人を射抜いて惹きつける獰猛な瞳ではない。強く美しい光を宿してはいるが、あの滾るような熱の籠もった獰猛さはなく、どこまでも怜悧で冷ややかだ。
うっすらと口角をあげる唇は上品そうに色付いているが人を見下すことに慣れているようで、いつもきりりと引き結び強い言葉を投げかける朔夜のそれとは違っている。
背も朔夜よりは高い。
立ち居振る舞いに何一つ粗野さはなく、生まれながらの気品が漂う。
色白の冷ややかな顔は朔夜とは全く違った印象を与える。
だが――あまりにも似ている。
自分は幻覚を見ているのだろうか。どこか年格好の似ているこの男に幻想を重ねてしまっているのだろうか。

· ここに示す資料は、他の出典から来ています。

(** C2. For [N] pairwise different genomes, the enumeration of line
    179, [permutations(genomes, 2)], gives [N * (N - 1)] pairs, no pair
    twice, and a pair [(query, reference)] is among them exactly when
    the two are genomes of the set and differ: every ordered pair of
    two different genomes, and no genome with itself. *)
Theorem comparisons_enumerated (genomes : list Orm.Genome) :
  NoDup genomes →
  let comparisons := Py.permutations2 genomes in
  length comparisons = length genomes * (length genomes - 1)
  ∧ NoDup comparisons
  ∧ (∀ query reference,
       (query, reference) ∈ comparisons
       ↔ query ∈ genomes ∧ reference ∈ genomes ∧ query ≠ reference).
Proof.
  intros Hnd comparisons. split_and!.
  - apply length_permutations2.
  - by apply NoDup_permutations2.
  - intros q r. unfold comparisons. rewrite elem_of_permutations2. split.
    + intros (i & j & Hne & Hi & Hj).
      split_and!; [by eapply list_elem_of_lookup_2.. |].
      intros ->. apply Hne. by eapply NoDup_lookup.
    + intros (Hq & Hr & Hne).
      apply list_elem_of_lookup in Hq as [i Hi].
      apply list_elem_of_lookup in Hr as [j Hj].
      exists i, j. split_and!; [|done..]. intros ->. congruence.
Qed.

Lemma comparisons_enumerated_witness :
  let comparisons := Py.permutations2 [Examples.g1; Examples.g2] in
  length comparisons = 2
  ∧ NoDup comparisons
  ∧ (Examples.g1, Examples.g2) ∈ comparisons.
Proof.
  destruct (comparisons_enumerated [Examples.g1; Examples.g2])
    as (Hlen & Hnd & Hin).
  - apply NoDup_cons. split; [|apply NoDup_singleton].
    intros Hin%list_elem_of_singleton. discriminate.
  - split_and!; [exact Hlen | exact Hnd |].
    apply Hin. split_and!; [left | right; left | discriminate].
Defined.


(** * The control flow of [subcmd_anib] *)

Lemma advances_refl (w : Rt.World) : Anib.advances w w.
Proof.
  split_and!.
  - exists []. by rewrite app_nil_r.
  - intros run row' Hrow. by rewrite Hrow.
  - done.
Qed.

Lemma advances_trans (w1 w2 w3 : Rt.World) :
  Anib.advances w1 w2 → Anib.advances w2 w3 → Anib.advances w1 w3.
Proof.
  intros ((evs & Ht & Hevs) & Hst & Hdom) ((evs' & Ht' & Hevs') & Hst' & Hdom').
  split_and!.
  - exists (evs ++ evs'). split; [by rewrite Ht', Ht, app_assoc | by apply Forall_app].
  - intros run row3 H3. specialize (Hst' run row3 H3).
    destruct (Rt.runs w2 !! run) as [row2|] eqn:H2.
    + specialize (Hst run row2 H2). destruct (Rt.runs w1 !! run); congruence.
    + destruct (Rt.runs w1 !! run) as [row1|] eqn:H1; [|done].
      destruct (Hdom run) as [row2 Hrow2]; [by rewrite H1 | congruence].
  - intros run H1. auto.
Qed.

Lemma advances_emit (w : Rt.World) (ev : Rt.event) :
  Anib.comparison_stage ev = false →
  Anib.advances w (Rt.mkWorld (Rt.files w) (Rt.runs w) (Rt.trace w ++ [ev])).
Proof.
  intros Hev. split_and!; simpl.
  - exists [ev]. split; [done | by constructor].
  - intros run row' Hrow. by rewrite Hrow.
  - done.
Qed.

Lemma advances_files (w : Rt.World) (fs : gmap Pathlib.Path (list Bio.SeqRecord)) :
  Anib.advances w (Rt.mkWorld fs (Rt.runs w) (Rt.trace w)).
Proof.
  split_and!; simpl.
  - exists []. by rewrite app_nil_r.
  - intros run row' Hrow. by rewrite Hrow.
  - done.
Qed.

(** A row may be stored under a new key with the status [started], or
    over a row of the same status. *)
Lemma advances_store (w : Rt.World) (run : Z) (row : Orm.Run) :
  match Rt.runs w !! run with
  | Some old => Orm.status row = Orm.status old
  | None => Orm.status row = "started"
  end →
  Anib.advances w (Rt.mkWorld (Rt.files w) (<[run := row]> (Rt.runs w)) (Rt.trace w)).
Proof.
  intros Hrow. split_and!; simpl.
  - exists []. by rewrite app_nil_r.
  - intros run' row'. destruct (decide (run = run')) as [<-|Hne].
    + rewrite lookup_insert_eq. by intros [= <-].
    + rewrite lookup_insert_ne by done. intros H. by rewrite H.
  - intros run' Hsome. destruct (decide (run = run')) as [<-|Hne].
    + by rewrite lookup_insert_eq.
    + by rewrite lookup_insert_ne.
Qed.

Section keeps.
Context {A B : Type}.

Lemma keeps_ret (a : A) : Anib.keeps (Rt.ret a).
Proof. intros w. apply advances_refl. Qed.

Lemma keeps_mret (a : A) : Anib.keeps (mret a : Rt.M A).
Proof. intros w. apply advances_refl. Qed.

Lemma keeps_raise (e : Py.exn) : Anib.keeps (Rt.raise e : Rt.M A).
Proof. intros w. apply advances_refl. Qed.

Lemma keeps_of_fuel (o : option A) : Anib.keeps (Rt.of_fuel o).
Proof. intros w. unfold Rt.of_fuel. destruct o; apply advances_refl. Qed.

Lemma keeps_bind (m : Rt.M A) (k : A → Rt.M B) :
  Anib.keeps m → (∀ a, Anib.keeps (k a)) → Anib.keeps (m ≫= k).
Proof.
  intros Hm Hk w. unfold mbind, Rt.M_bind, Rt.bind.
  specialize (Hm w). destruct (m w) as [w' [a|e|]]; simpl in *; [|done..].
  eapply advances_trans; [done | apply Hk].
Qed.

Lemma keeps_try_except (body handler : Rt.M A) (catches : Py.exn → bool) :
  Anib.keeps body → Anib.keeps handler →
  Anib.keeps (Rt.try_except body catches handler).
Proof.
  intros Hbody Hhandler w. unfold Rt.try_except.
  specialize (Hbody w). destruct (body w) as [w' [a|e|]]; simpl in *; [done| |done].
  destruct (catches e); [|done].
  eapply advances_trans; [done | apply Hhandler].
Qed.

Lemma keeps_read_local (variable : string) (v : option A) :
  Anib.keeps (Rt.read_local variable v).
Proof. destruct v; [apply keeps_ret | apply keeps_raise]. Qed.

End keeps.

Lemma keeps_emit (ev : Rt.event) :
  Anib.comparison_stage ev = false → Anib.keeps (Rt.emit ev).
Proof. intros Hev w. by apply advances_emit. Qed.

Lemma keeps_for_each {A : Type} (xs : list A) (body : A → Rt.M unit) :
  (∀ x, Anib.keeps (body x)) → Anib.keeps (Rt.for_each xs body).
Proof.
  intros Hbody. induction xs as [|x xs IH]; simpl.
  - apply keeps_ret.
  - apply keeps_bind; [apply Hbody | by intros _].
Qed.

Lemma keeps_read_file (path : Pathlib.Path) : Anib.keeps (Rt.read_file path).
Proof. intros w. unfold Rt.read_file. destruct (_ !! _); apply advances_refl. Qed.

Lemma keeps_put_file (path : Pathlib.Path) (records : list Bio.SeqRecord) :
  Anib.keeps (Rt.put_file path records).
Proof. intros w. apply advances_files. Qed.

Lemma keeps_lookup_run (run : Z) : Anib.keeps (Anib.lookup_run run).
Proof. intros w. apply advances_refl. Qed.

Lemma max_key_bound (rs : gmap Z Orm.Run) (run : Z) :
  is_Some (rs !! run) → (run ≤ map_fold (λ k _ m, Z.max k m) 0 rs)%Z.
Proof.
  revert run.
  apply (map_fold_weak_ind
           (λ r (m : gmap Z Orm.Run), ∀ run, is_Some (m !! run) → (run ≤ r)%Z)).
  - intros run [row Hrow]. by rewrite lookup_empty in Hrow.
  - intros k row m r Hk IH run. destruct (decide (k = run)) as [->|Hne].
    + intros _. lia.
    + rewrite lookup_insert_ne by done. intros H%IH. lia.
Qed.

Lemma fresh_run_id_fresh (rs : gmap Z Orm.Run) : rs !! Anib.fresh_run_id rs = None.
Proof.
  destruct (rs !! Anib.fresh_run_id rs) as [row|] eqn:Hrow; [|done].
  assert (is_Some (rs !! Anib.fresh_run_id rs)) as Hb%max_key_bound by eauto.
  unfold Anib.fresh_run_id in Hb. lia.
Qed.

Ltac keeps_step :=
  first
    [ apply keeps_bind; [|intros ?]
    | apply keeps_try_except
    | apply keeps_for_each; intros ?
    | apply keeps_emit; reflexivity
    | apply keeps_ret
    | apply keeps_mret
    | apply keeps_raise
    | apply keeps_of_fuel
    | apply keeps_read_local
    | apply keeps_read_file
    | apply keeps_put_file
    | apply keeps_lookup_run ].

Lemma keeps_add_run (env : Anib.Env) (method cmdline date name : string) :
  Anib.keeps (Anib.add_run env method cmdline date "started" name).
Proof.
  unfold Anib.add_run. keeps_step; [keeps_step|].
  destruct (Anib.add_run_fault env); [keeps_step|].
  intros w. unfold Anib.fresh_id, Anib.store_run. run_monad.
  apply advances_store. by rewrite fresh_run_id_fresh.
Qed.

Lemma keeps_add_run_genomes (env : Anib.Env) (run : Z) (indir : Pathlib.Path)
    (classes labels : string) :
  Anib.keeps (Anib.add_run_genomes env run indir classes labels).
Proof.
  unfold Anib.add_run_genomes. keeps_step; [keeps_step|].
  destruct (Anib.add_run_genomes_result env) as [e|gs]; [keeps_step|].
  intros w. unfold Anib.lookup_run, Anib.store_run. run_monad.
  destruct (Rt.runs w !! run) as [row|] eqn:Hrow; simpl.
  - apply advances_store. by rewrite Hrow.
  - apply advances_refl.
Qed.

Lemma keeps_makedirs (env : Anib.Env) (p : Pathlib.Path) :
  Anib.keeps (Anib.makedirs env p).
Proof.
  unfold Anib.makedirs. keeps_step; [keeps_step|].
  destruct (Anib.makedirs_fault env p); keeps_step.
Qed.

Lemma keeps_fragment_fasta_file (fault : Rt.write_fault) (fuel : nat)
    (inpath outdir : Pathlib.Path) (fragsize : Z) :
  Anib.keeps (Anib.fragment_fasta_file fault fuel inpath outdir fragsize).
Proof.
  unfold Anib.fragment_fasta_file, Rt.SeqIO_parse, Rt.SeqIO_write.
  destruct fault; repeat keeps_step.
Qed.

Lemma keeps_fragment_genomes (env : Anib.Env) (fuel : nat) (args : Anib.Namespace)
    (fragdir : Pathlib.Path) (genomes : list Orm.Genome) :
  Anib.keeps (Anib.fragment_genomes env fuel args fragdir genomes).
Proof.
  unfold Anib.fragment_genomes. keeps_step. keeps_step.
  - apply keeps_fragment_fasta_file.
  - destruct a as [fragpath fraglengths]. keeps_step.
Qed.

Lemma keeps_setup_and_fragment (env : Anib.Env) (fuel : nat) (args : Anib.Namespace) :
  Anib.keeps (Anib.setup_and_fragment env fuel args).
Proof.
  unfold Anib.setup_and_fragment, Anib.get_version, Anib.get_session,
    Anib.run_genomes_all, Rt.logger_info, Rt.logger_error.
  repeat first
    [ apply keeps_add_run
    | apply keeps_add_run_genomes
    | apply keeps_makedirs
    | apply keeps_fragment_genomes
    | match goal with
      | |- Anib.keeps (match ?x with _ => _ end) => destruct x
      end
    | keeps_step ].
Qed.

(** What follows line 173 has no part in what [subcmd_anib] does. *)
Lemma subcmd_anib_stops (env : Anib.Env) (fuel : nat) (args : Anib.Namespace)
    (tail : string → Z → list Orm.Genome → Rt.M unit) (w : Rt.World) :
  ('(blastn_version, run, genomes) ← Anib.setup_and_fragment env fuel args;
   (Rt.raise Py.NotImplementedError : Rt.M unit);;
   tail blastn_version run genomes) w
  = ((Anib.setup_and_fragment env fuel args w).1,
     match (Anib.setup_and_fragment env fuel args w).2 with
     | Rt.Val _ => Rt.Exc Py.NotImplementedError
     | Rt.Exc e => Rt.Exc e
     | Rt.OutOfFuel => Rt.OutOfFuel
     end).
Proof.
  unfold mbind, Rt.M_bind, Rt.bind.
  destruct (Anib.setup_and_fragment env fuel args w) as [w' [[[v run] gs]|e|]]; done.
Qed.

高時は立ち竦んだまま暫く絶句していたが、義信がすぐに深く頭を下げて平伏する。
「申し訳ございません! あまりにも知人に似ておりましたので失礼仕りました」
その言葉を聞いた輝道は、事情を察したのか目を少し細めてふん、と鼻を鳴らした。
「武張ったお方のお知り合いに間違われるとは私も粗野なのでしょうか。嘆かわしいことだ」
わざとらしく手にした扇を半分開くと口元を隠して視線を庭へと流す。
「はっ、失礼いたしました」
二人のやり取りを聞きながら、高時は力が抜けてドスンと膝をつく。
庭の方へと目を向けていた輝道が振り返って高時の魂の抜けた顔をちらと見て、それから向き直り二人を見下ろした。
「……そんなに、私に似ているのですか?」
「いえ……。よく見れば違って――」
言いかけた義信を押しとどめるように、扇をスッと差し伸べて高時にもう一度尋ねた。
「似ていたからこそ驚かれたのでしょう? 龍堂殿」
ゆるりと顔を上げて真っ直ぐに輝道を見る高時の目が、強い意志を宿しそこに光を生む。
「……はい。顔立ちがとても。雰囲気は違いますが顔立ちはよう似ておられる」
しばし輝道が絶句した。
高時はまるで輝道の奥にある別の何かを引き摺り出そうとでもしているように真っ直ぐ見つめてくる。
その瞳に気圧されたように輝道が息を飲み告げた。
「……その知人に会えませぬか? 連れて来てはくれませぬか?」
「無理です」
即答した高時に、訝しげに目を眇める。
慌てて義信が言葉を足す。
「今は行方知れずでして……どこにいるのか分からないのです」
「そう……ですか。残念です」
なぜか緊迫した空気が流れたが、そこに摂政が戻って来て空気を変えた。
「手間取りまして申し訳ありませんな。ささやかですが酒を用意しております。どうぞゆるりとして下さい」
礼をしながらも高時の目は輝道を見続けていた。